Porque la regla de limpiar tu desorden no se trata de cosas, en realidad no. No siempre tiene que ver con la basura o un fregadero abandonado lleno de platos o una habitación que no tiene todo su contenido en su lugar adecuado. Se trata de dejar un espacio mejor de lo que lo encontraste. Sí, a veces esto incluso significa limpiar los problemas que no hiciste para ayudar a otros. A veces es necesario reconocer nuestro privilegio y ayudar a otros que no pueden o aún están aprendiendo a ayudarse a sí mismos. Puede significar hacer un esfuerzo adicional para modelar este comportamiento para aquellos dispuestos a aprender. O puede significar recoger un desastre hecho por alguien con desafíos físicos, emocionales o mentales. El punto es que todos debemos asumir la responsabilidad de nuestro entorno, y a veces eso significa enseñar o ayudar a otros a hacer lo mismo. A veces significa hacer más de lo que nos corresponde porque es lo correcto.

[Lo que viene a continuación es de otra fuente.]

Lemma create_dist_hg_produces
    dist_name archives src_root bld_root dist_sub scripts t out1 t1 t2 out2 t3 data :
  let tarname := join dist_sub (dist_name +:+ ".tar") in
  let zipname := join dist_sub (dist_name +:+ ".zip") in
  spawn (hg_summary_call src_root) t = (Exited 0 out1, t1) →
  (os_makedirs dist_sub true t1).1 = (Ok (), t2) →
  spawn (hg_archive_call src_root "tar" tarname) t2 = (Exited 0 out2, t3) →
  lstat t3 tarname = Some (File data) →
  ("xztar" ∈ archives → writable t3 (components (tarname +:+ ".xz"))) →
  ("gztar" ∈ archives → writable t3 (components (tarname +:+ ".gz"))) →
  ("zip" ∈ archives →
   exited_0 (spawn (hg_archive_call src_root "zip" zipname)
               (hg_compressed dist_name dist_sub archives data t3)).1) →
  let x := create_dist_hg dist_name archives src_root bld_root dist_sub scripts t in
  x.1.1 = Ok (hg_output_names dist_name dist_sub archives)
  ∧ x.1.2 = (if bool_decide ("zip" ∈ archives)
             then (spawn (hg_archive_call src_root "zip" zipname)
                     (hg_compressed dist_name dist_sub archives data t3)).2
             else hg_compressed dist_name dist_sub archives data t3)
  ∧ (scripts ≠ [] → EvWarning hg_hooks_warning ∈ x.2).
Proof.
  intros tarname zipname Hsummary Hmk Htar Hfile Hxz Hgz Hzip x.
  destruct (suffixed_not_same tarname ".xz") as (Hxt & Hxn & Hxp); [done | simpl; lia |].
  destruct (suffixed_not_same tarname ".gz") as (Hgt & Hgn & Hgp); [done | simpl; lia |].
  destruct (suffixed_apart tarname ".xz" ".gz") as (Hxg & _ & Hxgp);
    [done | simpl; lia | done | simpl; lia | done |].
  set (xzk := components (tarname +:+ ".xz")) in *.
  set (gzk := components (tarname +:+ ".gz")) in *.
  set (t4 := if bool_decide ("xztar" ∈ archives)
             then <[xzk := File (lzma_compress data)]> t3 else t3).
  set (t5 := if bool_decide ("gztar" ∈ archives)
             then <[gzk := File (gzip_compress data)]> t4 else t4).
  assert (hg_compressed dist_name dist_sub archives data t3 = delete (components tarname) t5)
    as Hpacked by done.
  rewrite Hpacked in Hzip.
  assert (hg_have_dirty_index src_root t
          = (Ok (negb (is_infix "commit: (clean)" out1)), t1,
             [EvSpawn (hg_summary_call src_root) (Exited 0 out1)])) as E1.
  { rewrite hg_have_dirty_index_eq, Hsummary. done. }
  assert (∀ (b : bool) w, (if b then mlog_warning w else mret ()) t1
                 = (Ok (), t1, if b then [EvWarning w] else [])) as E2 by (by intros []).
  assert (∃ l3, os_makedirs dist_sub true t1 = (Ok (), t2, l3)) as [l3 E3].
  { destruct (os_makedirs dist_sub true t1) as [[r ta] l3]. injection Hmk as -> ->. eauto. }
  assert (subprocess_check_call (hg_archive_call src_root "tar" tarname) t2
          = (Ok (), t3, [EvSpawn (hg_archive_call src_root "tar" tarname) (Exited 0 out2)]))
    as E4.
  { rewrite subprocess_check_call_eq, Htar. done. }
  assert ((if bool_decide (scripts ≠ []) then mlog_warning hg_hooks_warning else mret ()) t3
          = (Ok (), t3, if bool_decide (scripts ≠ []) then [EvWarning hg_hooks_warning] else []))
    as E5 by (by destruct (bool_decide (scripts ≠ []))).
  assert ((if bool_decide ("xztar" ∈ archives)
           then compress_to lzma_compress tarname (tarname +:+ ".xz");;
                mret ([] ++ [tarname +:+ ".xz"])
           else mret []) t3
          = (Ok (if bool_decide ("xztar" ∈ archives) then [tarname +:+ ".xz"] else []), t4, []))
    as E6.
  { unfold t4. destruct (bool_decide ("xztar" ∈ archives)) eqn:Hd; [| done].
    apply bool_decide_eq_true in Hd.
    rewrite (bind_Ok _ _ _ _ _ _ (compress_to_plain lzma_compress tarname (tarname +:+ ".xz")
                                    data t3 Hfile (Hxz Hd) Hxt Hxn Hxp)).
    done. }
  assert (lstat t4 tarname = Some (File data)) as Hfile4.
  { unfold t4. destruct (bool_decide ("xztar" ∈ archives)); [| done].
    unfold lstat. rewrite node_at_insert by done. by rewrite decide_False. }
  assert ("gztar" ∈ archives → writable t4 gzk) as Hgz4.
  { intros Hd. unfold t4. destruct (bool_decide ("xztar" ∈ archives)); [| by apply Hgz].
    apply writable_insert_file; [done | done | by apply Hgz]. }
  assert (∀ names,
           (if bool_decide ("gztar" ∈ archives)
            then compress_to gzip_compress tarname (tarname +:+ ".gz");;
                 mret (names ++ [tarname +:+ ".gz"])
            else mret names) t4
           = (Ok (names ++ if bool_decide ("gztar" ∈ archives) then [tarname +:+ ".gz"] else []),
              t5, [])) as E7.
  { intros names. unfold t5. destruct (bool_decide ("gztar" ∈ archives)) eqn:Hd.
    - apply bool_decide_eq_true in Hd.
      rewrite (bind_Ok _ _ _ _ _ _ (compress_to_plain gzip_compress tarname (tarname +:+ ".gz")
                                      data t4 Hfile4 (Hgz4 Hd) Hgt Hgn Hgp)).
      done.
    - by rewrite app_nil_r. }
  assert (os_unlink tarname t5 = (Ok (), delete (components tarname) t5, [])) as E8.
  { unfold os_unlink.
    assert (lstat t5 tarname = Some (File data)) as ->; [| done].
    unfold t5. destruct (bool_decide ("gztar" ∈ archives)); [| done].
    unfold lstat. rewrite node_at_insert by done. by rewrite decide_False. }
  assert (∀ names, ∃ l9,
           (if bool_decide ("zip" ∈ archives)
            then subprocess_check_call (hg_archive_call src_root "zip" zipname);;
                 mret (names ++ [zipname])
            else mret names) (delete (components tarname) t5)
           = (Ok (names ++ if bool_decide ("zip" ∈ archives) then [zipname] else []),
              if bool_decide ("zip" ∈ archives)
              then (spawn (hg_archive_call src_root "zip" zipname)
                      (hg_compressed dist_name dist_sub archives data t3)).2
              else hg_compressed dist_name dist_sub archives data t3, l9)) as E9.
  { intros names. rewrite Hpacked.
    destruct (bool_decide ("zip" ∈ archives)) eqn:Hd.
    - apply bool_decide_eq_true in Hd. destruct (Hzip Hd) as [out3 Hout].
      eexists. unfold bind. rewrite subprocess_check_call_eq, Hout. simpl. done.
    - exists []. by rewrite app_nil_r. }
  destruct (E9 ((if bool_decide ("xztar" ∈ archives) then [tarname +:+ ".xz"] else [])
                ++ if bool_decide ("gztar" ∈ archives) then [tarname +:+ ".gz"] else []))
    as [l9 E9'].
  assert (∃ l, x = (Ok (hg_output_names dist_name dist_sub archives),
                    (if bool_decide ("zip" ∈ archives)
                     then (spawn (hg_archive_call src_root "zip" zipname)
                             (hg_compressed dist_name dist_sub archives data t3)).2
                     else hg_compressed dist_name dist_sub archives data t3), l)
               ∧ (scripts ≠ [] → EvWarning hg_hooks_warning ∈ l)) as (l & -> & Hwarn).
  { unfold x, create_dist_hg.
    fold tarname zipname (hg_archive_call src_root "tar" tarname)
      (hg_archive_call src_root "zip" zipname) hg_hooks_warning.
    eexists. split.
    - eapply bind_Ok_eq; [exact E1 |].
      eapply bind_Ok_eq; [apply E2 |].
      eapply bind_Ok_eq; [exact E3 |].
      eapply bind_Ok_eq; [exact E4 |].
      eapply bind_Ok_eq; [exact E5 |].
      eapply bind_Ok_eq; [exact E6 |].
      eapply bind_Ok_eq; [apply E7 |].
      eapply bind_Ok_eq; [exact E8 |].
      eapply bind_Ok_eq; [exact E9' |].
      unfold hg_output_names. fold tarname zipname. rewrite <-app_assoc. reflexivity.
    - intros Hs. rewrite (bool_decide_eq_true_2 _ Hs).
      rewrite !elem_of_app, !elem_of_cons. tauto. }
  done.
Qed.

Así que recogeremos la basura que encontramos en el suelo del parque a pesar de que alguien más hizo ese desastre. Pero si mi hijo se niega a verificar si tenía tarea para la semana y se salta una tarea importante y enloquece por su calificación, ese es su desorden, y debe limpiarlo él mismo. No le enviaré un correo electrónico a su maestro. El único trabajo emocional que estoy dispuesto a hacer en este escenario es asegurarme de que envíe el correo electrónico pidiendo una rehacer o un crédito extra. Y si el maestro no está dispuesto a hacer un trabajo extra de su parte para ayudar a mi hijo a solucionar su error, tenemos que respetar su derecho a no tener que limpiar el desorden de mi hijo.

Pero aunque los niños son vistos como los humanos más desordenados, nadie hace más desorden que los adultos, y muchos adultos no pueden molestarse en limpiar los desordenes que han hecho. Pero imagine si todos los que hicieron un desastre se responsabilizaran por limpiarlo. Imagine lo bueno que sería el mundo si pudiéramos limpiar nuestro medio ambiente, arreglar el problema de las armas en este país, reparar nuestro sistema de salud dañado, admitir que existe el racismo institucionalizado y limpiar eso.

Si haces un desastre, lo limpias. Es la lección de vida de todas las lecciones de vida. Se trata de asumir la responsabilidad de las acciones, grandes y pequeñas. Y es una lección que podemos y debemos enseñar a nuestros hijos desde el momento en que tienen la capacidad de dejar caer un juguete en una caja.